Search the entries for the string "abstract" and give the number of lines that hold it, nothing more.

────

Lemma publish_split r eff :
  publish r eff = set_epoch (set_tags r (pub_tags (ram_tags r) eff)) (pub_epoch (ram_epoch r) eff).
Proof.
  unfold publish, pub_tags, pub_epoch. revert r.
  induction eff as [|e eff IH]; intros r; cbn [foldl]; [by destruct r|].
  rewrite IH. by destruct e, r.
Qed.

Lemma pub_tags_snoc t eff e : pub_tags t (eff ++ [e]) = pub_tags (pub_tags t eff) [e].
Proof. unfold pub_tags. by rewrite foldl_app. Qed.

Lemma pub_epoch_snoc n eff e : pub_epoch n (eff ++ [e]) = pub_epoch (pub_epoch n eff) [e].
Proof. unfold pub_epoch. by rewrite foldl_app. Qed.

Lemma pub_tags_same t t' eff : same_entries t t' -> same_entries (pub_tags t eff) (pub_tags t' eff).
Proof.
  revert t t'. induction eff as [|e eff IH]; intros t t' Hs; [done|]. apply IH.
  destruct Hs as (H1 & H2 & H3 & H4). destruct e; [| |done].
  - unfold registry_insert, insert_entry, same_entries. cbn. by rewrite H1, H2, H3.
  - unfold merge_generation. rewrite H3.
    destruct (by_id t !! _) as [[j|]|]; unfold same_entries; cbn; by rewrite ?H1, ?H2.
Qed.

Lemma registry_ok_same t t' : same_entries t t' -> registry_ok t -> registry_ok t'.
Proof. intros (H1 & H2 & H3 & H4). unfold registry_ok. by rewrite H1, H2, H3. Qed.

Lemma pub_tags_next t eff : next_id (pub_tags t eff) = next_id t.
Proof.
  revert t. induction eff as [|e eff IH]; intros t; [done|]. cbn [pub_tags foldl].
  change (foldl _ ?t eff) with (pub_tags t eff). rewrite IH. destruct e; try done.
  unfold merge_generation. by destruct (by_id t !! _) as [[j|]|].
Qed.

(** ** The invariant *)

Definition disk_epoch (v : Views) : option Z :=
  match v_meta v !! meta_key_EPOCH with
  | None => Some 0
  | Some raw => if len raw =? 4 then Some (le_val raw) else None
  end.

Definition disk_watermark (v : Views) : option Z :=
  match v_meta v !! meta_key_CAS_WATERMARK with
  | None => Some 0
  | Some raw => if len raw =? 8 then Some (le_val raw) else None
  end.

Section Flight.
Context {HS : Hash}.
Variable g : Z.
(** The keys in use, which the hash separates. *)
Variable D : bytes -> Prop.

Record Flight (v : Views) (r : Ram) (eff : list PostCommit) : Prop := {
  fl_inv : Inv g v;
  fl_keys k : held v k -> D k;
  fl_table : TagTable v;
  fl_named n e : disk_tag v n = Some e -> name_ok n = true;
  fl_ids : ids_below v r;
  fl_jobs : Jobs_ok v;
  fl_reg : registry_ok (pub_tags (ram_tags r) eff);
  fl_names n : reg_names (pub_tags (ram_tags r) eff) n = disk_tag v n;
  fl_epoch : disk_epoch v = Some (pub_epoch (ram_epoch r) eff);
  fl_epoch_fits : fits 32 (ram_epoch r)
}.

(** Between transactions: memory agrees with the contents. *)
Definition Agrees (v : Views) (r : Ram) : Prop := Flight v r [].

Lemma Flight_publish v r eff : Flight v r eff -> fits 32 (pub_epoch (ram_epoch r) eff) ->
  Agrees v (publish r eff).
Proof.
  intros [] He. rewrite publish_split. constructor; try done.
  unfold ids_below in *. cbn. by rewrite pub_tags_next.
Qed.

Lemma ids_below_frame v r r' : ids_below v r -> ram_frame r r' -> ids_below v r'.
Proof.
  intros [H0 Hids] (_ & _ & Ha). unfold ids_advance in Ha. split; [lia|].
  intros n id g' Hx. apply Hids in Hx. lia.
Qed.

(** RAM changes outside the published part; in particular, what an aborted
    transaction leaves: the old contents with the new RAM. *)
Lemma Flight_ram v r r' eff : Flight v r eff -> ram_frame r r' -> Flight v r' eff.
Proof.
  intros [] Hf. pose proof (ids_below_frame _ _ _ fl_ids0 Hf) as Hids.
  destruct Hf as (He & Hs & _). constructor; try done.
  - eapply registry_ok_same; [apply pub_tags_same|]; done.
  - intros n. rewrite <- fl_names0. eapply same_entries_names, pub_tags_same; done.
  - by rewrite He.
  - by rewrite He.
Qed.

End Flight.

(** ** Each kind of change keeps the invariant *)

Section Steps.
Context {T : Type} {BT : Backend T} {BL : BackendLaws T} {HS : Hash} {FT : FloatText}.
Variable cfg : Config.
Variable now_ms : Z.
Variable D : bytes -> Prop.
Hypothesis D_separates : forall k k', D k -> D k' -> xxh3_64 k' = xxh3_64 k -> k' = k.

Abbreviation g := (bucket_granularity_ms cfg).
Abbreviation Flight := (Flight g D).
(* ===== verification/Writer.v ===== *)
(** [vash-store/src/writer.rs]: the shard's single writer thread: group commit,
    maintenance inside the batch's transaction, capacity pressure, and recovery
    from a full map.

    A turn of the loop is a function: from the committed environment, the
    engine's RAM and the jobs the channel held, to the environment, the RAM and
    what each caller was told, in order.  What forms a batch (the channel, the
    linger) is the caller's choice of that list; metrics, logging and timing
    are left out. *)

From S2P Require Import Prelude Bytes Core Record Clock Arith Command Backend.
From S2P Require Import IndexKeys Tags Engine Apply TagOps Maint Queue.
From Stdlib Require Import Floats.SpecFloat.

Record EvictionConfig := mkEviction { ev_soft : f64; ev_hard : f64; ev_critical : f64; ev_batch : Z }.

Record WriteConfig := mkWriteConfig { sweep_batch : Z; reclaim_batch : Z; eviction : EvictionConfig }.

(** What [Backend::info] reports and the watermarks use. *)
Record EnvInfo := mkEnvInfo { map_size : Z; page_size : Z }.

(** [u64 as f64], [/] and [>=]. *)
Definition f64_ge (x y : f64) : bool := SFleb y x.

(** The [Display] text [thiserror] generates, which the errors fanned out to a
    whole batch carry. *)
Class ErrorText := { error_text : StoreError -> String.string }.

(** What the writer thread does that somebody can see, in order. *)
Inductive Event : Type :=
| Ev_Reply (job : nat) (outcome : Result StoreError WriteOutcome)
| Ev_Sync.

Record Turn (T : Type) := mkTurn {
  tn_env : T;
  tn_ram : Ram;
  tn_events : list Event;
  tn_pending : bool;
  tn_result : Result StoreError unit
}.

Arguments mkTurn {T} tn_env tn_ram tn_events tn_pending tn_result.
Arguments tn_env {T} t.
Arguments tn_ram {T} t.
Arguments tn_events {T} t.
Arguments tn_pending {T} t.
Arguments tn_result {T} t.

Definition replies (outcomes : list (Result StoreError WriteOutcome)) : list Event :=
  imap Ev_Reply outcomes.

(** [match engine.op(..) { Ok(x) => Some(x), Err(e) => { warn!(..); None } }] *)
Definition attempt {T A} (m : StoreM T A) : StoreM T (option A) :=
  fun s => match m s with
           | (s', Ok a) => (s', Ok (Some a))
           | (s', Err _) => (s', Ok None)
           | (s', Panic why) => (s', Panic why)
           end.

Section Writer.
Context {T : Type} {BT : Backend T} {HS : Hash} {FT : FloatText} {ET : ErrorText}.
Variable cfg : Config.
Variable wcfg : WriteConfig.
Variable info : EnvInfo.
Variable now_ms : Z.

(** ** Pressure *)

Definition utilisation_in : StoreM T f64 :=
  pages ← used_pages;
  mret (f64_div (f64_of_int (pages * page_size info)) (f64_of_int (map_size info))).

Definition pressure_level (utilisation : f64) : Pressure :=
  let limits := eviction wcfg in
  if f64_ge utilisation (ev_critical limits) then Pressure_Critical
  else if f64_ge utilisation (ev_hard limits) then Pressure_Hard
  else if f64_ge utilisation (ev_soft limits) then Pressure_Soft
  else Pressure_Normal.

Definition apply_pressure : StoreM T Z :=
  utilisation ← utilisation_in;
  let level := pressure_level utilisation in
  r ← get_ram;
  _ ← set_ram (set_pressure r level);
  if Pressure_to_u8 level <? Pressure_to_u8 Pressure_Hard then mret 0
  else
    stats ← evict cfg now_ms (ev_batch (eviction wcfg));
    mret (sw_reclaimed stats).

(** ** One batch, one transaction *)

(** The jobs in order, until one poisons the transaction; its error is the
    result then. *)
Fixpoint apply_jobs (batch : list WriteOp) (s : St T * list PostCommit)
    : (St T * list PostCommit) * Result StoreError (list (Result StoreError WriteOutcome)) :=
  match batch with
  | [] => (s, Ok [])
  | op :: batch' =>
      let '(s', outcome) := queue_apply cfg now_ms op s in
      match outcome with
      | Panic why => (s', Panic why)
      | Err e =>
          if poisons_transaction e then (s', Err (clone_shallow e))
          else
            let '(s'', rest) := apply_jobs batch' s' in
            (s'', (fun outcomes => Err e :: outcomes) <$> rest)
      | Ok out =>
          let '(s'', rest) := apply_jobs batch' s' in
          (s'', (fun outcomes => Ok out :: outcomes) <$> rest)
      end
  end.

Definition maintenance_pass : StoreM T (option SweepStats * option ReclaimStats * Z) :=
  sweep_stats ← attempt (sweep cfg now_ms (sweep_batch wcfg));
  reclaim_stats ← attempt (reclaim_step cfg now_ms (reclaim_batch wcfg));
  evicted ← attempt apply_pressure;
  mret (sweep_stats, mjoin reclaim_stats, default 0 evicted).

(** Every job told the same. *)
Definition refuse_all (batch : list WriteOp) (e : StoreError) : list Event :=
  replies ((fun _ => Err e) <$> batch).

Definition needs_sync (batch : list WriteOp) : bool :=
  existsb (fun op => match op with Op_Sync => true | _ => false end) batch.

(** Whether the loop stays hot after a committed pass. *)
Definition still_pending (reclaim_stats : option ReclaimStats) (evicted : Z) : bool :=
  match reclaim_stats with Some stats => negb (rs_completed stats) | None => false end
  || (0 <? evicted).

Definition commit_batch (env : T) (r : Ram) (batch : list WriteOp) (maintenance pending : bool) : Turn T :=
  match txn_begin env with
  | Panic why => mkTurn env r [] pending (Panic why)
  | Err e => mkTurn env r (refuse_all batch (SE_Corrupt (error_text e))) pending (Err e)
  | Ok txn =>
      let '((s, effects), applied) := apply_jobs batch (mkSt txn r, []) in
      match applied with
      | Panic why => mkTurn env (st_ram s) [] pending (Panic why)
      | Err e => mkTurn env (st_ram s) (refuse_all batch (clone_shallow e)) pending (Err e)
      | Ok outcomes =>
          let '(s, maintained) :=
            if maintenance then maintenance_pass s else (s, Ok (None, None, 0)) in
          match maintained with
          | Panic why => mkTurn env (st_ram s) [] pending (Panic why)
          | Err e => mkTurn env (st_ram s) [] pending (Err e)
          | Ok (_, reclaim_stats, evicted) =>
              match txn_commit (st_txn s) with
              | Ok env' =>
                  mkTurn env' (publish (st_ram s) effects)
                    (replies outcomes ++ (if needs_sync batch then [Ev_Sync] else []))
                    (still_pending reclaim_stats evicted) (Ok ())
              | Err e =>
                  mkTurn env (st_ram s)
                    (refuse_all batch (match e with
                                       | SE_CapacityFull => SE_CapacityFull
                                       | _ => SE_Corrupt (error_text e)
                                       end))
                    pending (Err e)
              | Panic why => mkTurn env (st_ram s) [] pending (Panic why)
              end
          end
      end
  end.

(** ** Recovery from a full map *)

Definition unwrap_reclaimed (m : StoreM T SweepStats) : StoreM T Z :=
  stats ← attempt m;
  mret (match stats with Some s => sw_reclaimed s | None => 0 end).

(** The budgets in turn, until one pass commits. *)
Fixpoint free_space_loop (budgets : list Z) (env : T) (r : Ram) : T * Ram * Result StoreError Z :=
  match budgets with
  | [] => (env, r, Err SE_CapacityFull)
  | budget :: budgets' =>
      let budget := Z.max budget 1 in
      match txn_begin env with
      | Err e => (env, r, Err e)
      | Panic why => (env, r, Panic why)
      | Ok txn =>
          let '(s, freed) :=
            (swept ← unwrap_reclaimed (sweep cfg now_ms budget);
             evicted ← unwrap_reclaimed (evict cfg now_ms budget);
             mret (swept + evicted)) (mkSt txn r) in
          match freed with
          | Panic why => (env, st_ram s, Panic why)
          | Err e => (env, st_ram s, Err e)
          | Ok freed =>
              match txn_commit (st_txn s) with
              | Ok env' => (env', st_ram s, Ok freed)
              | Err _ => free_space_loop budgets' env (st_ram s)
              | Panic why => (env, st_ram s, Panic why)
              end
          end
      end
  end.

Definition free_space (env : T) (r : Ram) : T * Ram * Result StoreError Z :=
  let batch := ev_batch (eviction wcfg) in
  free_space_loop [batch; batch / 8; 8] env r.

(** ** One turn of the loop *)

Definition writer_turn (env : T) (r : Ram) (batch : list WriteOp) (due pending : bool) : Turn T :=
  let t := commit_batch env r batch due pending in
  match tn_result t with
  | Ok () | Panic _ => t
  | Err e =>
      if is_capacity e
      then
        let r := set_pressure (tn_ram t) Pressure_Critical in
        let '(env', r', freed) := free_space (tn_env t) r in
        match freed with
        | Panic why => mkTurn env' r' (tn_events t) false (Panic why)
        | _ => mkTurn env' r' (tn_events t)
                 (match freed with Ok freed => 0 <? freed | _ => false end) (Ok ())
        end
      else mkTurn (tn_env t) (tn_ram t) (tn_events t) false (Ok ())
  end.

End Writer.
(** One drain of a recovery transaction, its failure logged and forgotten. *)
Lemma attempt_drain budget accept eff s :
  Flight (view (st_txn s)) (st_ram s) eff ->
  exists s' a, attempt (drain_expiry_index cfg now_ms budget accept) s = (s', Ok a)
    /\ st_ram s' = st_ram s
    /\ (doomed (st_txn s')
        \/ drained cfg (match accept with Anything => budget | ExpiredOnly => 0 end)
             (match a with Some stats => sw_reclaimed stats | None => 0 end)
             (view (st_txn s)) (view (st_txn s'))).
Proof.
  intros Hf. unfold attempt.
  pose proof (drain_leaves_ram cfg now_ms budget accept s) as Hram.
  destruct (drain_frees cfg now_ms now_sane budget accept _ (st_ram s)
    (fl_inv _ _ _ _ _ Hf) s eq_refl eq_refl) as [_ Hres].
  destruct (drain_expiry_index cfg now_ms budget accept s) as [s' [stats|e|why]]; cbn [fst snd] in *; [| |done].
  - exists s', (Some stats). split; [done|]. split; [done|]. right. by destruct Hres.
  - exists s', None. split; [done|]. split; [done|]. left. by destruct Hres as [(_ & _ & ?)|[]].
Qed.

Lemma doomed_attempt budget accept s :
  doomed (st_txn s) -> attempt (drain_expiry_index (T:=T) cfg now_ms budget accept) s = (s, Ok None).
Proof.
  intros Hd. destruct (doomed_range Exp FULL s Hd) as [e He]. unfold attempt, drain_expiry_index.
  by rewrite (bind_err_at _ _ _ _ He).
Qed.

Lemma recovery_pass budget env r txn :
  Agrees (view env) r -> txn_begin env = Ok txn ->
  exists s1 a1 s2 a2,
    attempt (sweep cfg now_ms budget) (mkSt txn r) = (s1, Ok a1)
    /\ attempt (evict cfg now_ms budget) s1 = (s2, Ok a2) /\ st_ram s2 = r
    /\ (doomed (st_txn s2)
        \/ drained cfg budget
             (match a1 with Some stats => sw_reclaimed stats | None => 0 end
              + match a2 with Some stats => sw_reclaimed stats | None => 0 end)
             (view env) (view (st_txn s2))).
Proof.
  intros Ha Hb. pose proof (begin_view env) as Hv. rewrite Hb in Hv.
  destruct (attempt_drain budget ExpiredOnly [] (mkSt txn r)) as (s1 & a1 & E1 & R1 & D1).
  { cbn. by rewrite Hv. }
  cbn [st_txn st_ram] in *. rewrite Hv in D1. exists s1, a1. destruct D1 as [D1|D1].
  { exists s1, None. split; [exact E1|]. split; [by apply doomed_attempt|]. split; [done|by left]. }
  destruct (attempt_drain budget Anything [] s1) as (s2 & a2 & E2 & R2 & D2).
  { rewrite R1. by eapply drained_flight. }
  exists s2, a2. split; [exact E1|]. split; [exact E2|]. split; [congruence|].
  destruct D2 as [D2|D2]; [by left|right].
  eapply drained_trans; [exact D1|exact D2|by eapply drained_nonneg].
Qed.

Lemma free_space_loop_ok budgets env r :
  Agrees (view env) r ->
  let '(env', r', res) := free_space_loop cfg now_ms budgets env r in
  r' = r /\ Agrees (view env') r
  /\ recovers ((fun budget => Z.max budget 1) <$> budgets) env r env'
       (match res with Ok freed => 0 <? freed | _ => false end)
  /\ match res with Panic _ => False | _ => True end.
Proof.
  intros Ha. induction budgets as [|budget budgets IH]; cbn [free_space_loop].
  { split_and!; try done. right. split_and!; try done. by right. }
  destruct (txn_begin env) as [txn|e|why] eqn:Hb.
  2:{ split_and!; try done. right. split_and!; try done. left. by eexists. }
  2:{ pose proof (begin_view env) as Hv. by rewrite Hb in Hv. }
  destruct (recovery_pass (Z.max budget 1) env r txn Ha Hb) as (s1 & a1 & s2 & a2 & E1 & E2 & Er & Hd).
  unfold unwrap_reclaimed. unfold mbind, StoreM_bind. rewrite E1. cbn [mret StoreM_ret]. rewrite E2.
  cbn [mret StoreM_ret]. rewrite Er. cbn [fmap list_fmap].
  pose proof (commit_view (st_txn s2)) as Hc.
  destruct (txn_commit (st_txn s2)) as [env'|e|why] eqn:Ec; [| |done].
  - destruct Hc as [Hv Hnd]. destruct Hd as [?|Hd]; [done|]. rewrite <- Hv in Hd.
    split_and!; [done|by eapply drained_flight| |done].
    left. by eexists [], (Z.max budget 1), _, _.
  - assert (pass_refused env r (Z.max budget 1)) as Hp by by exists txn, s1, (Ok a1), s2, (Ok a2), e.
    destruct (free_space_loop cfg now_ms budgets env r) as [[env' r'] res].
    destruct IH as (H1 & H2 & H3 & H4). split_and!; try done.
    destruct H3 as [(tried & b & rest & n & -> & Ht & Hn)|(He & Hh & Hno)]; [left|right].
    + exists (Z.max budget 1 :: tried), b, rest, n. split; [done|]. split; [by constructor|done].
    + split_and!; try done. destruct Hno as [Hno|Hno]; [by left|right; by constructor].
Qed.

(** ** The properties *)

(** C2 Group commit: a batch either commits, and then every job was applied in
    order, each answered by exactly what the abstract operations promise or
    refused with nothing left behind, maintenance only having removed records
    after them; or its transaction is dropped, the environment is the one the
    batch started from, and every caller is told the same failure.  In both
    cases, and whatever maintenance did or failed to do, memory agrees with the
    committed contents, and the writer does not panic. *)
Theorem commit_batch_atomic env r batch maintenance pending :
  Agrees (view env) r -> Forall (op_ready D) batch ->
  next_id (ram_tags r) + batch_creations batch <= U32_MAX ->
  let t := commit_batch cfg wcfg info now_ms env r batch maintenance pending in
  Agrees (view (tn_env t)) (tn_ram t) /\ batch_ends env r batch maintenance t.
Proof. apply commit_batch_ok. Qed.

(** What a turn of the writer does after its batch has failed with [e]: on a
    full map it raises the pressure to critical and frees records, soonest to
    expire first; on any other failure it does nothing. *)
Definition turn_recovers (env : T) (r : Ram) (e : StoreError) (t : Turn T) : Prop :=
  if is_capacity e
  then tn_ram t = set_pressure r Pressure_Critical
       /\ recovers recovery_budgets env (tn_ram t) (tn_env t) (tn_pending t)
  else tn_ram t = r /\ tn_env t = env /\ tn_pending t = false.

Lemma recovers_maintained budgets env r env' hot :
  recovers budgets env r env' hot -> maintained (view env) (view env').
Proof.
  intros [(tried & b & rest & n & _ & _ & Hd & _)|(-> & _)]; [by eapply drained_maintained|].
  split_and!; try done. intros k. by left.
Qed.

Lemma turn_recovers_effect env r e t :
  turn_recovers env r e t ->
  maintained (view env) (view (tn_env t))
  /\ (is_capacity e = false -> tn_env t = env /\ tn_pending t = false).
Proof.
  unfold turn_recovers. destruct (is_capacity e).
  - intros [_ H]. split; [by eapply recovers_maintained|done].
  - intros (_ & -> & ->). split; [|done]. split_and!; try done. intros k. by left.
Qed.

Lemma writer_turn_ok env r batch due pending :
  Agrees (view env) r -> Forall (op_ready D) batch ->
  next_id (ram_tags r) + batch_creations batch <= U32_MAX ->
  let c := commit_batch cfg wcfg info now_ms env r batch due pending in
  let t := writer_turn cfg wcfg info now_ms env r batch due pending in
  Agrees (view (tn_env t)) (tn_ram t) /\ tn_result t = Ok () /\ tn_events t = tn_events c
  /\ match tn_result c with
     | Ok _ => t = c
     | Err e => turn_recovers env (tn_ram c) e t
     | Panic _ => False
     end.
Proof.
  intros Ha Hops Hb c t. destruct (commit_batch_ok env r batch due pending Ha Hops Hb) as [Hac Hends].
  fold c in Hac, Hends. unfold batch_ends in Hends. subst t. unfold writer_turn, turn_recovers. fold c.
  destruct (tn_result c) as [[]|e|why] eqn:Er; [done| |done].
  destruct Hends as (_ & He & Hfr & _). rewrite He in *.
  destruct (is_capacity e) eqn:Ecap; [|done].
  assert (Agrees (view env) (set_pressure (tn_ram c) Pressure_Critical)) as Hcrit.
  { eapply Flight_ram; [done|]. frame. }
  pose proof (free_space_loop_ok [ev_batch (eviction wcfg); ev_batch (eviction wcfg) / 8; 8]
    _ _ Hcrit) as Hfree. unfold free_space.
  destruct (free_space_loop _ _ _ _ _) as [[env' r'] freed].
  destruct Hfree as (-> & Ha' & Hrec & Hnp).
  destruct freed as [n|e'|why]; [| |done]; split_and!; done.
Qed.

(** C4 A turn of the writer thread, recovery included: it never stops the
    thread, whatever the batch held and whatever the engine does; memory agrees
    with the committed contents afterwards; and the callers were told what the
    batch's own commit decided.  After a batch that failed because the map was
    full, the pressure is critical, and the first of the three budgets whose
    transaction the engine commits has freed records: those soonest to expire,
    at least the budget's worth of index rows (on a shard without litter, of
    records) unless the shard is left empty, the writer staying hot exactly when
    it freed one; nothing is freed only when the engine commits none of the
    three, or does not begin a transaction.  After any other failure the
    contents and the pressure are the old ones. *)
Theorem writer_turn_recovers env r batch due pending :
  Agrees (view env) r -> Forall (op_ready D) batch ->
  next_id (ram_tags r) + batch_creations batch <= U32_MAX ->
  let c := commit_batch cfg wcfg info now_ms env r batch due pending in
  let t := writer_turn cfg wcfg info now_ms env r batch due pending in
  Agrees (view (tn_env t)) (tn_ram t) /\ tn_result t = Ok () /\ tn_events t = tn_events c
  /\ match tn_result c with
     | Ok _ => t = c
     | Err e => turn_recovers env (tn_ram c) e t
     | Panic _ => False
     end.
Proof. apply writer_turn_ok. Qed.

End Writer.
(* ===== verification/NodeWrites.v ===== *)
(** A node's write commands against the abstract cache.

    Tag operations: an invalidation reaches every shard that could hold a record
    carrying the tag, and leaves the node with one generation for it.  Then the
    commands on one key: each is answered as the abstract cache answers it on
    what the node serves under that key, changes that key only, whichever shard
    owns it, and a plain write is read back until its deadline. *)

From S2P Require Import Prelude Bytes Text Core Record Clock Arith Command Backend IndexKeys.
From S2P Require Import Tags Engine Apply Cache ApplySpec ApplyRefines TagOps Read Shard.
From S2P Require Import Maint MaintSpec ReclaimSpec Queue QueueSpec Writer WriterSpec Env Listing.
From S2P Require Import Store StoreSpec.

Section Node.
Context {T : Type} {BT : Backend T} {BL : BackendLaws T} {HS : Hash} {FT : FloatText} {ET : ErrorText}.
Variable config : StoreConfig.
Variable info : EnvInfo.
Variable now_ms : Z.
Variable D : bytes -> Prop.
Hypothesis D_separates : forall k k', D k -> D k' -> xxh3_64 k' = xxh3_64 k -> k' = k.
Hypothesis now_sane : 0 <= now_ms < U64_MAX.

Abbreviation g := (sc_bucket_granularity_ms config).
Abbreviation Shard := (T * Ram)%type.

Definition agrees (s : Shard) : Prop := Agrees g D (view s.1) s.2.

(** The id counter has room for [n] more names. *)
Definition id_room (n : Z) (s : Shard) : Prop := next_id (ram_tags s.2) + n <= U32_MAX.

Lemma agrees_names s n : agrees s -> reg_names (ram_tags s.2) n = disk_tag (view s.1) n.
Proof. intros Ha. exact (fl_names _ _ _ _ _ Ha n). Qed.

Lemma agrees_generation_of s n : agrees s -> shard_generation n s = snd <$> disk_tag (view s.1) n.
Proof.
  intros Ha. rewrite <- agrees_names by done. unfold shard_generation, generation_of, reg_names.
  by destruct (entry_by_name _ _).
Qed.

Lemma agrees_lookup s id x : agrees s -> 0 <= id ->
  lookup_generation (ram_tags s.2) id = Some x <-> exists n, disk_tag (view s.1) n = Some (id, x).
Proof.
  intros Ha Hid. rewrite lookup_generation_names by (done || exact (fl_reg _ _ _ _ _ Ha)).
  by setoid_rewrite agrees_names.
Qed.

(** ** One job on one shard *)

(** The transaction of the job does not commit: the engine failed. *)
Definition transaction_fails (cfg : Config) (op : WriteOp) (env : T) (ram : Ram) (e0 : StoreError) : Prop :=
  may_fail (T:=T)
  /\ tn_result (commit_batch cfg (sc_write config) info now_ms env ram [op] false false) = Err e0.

────

Answer box
3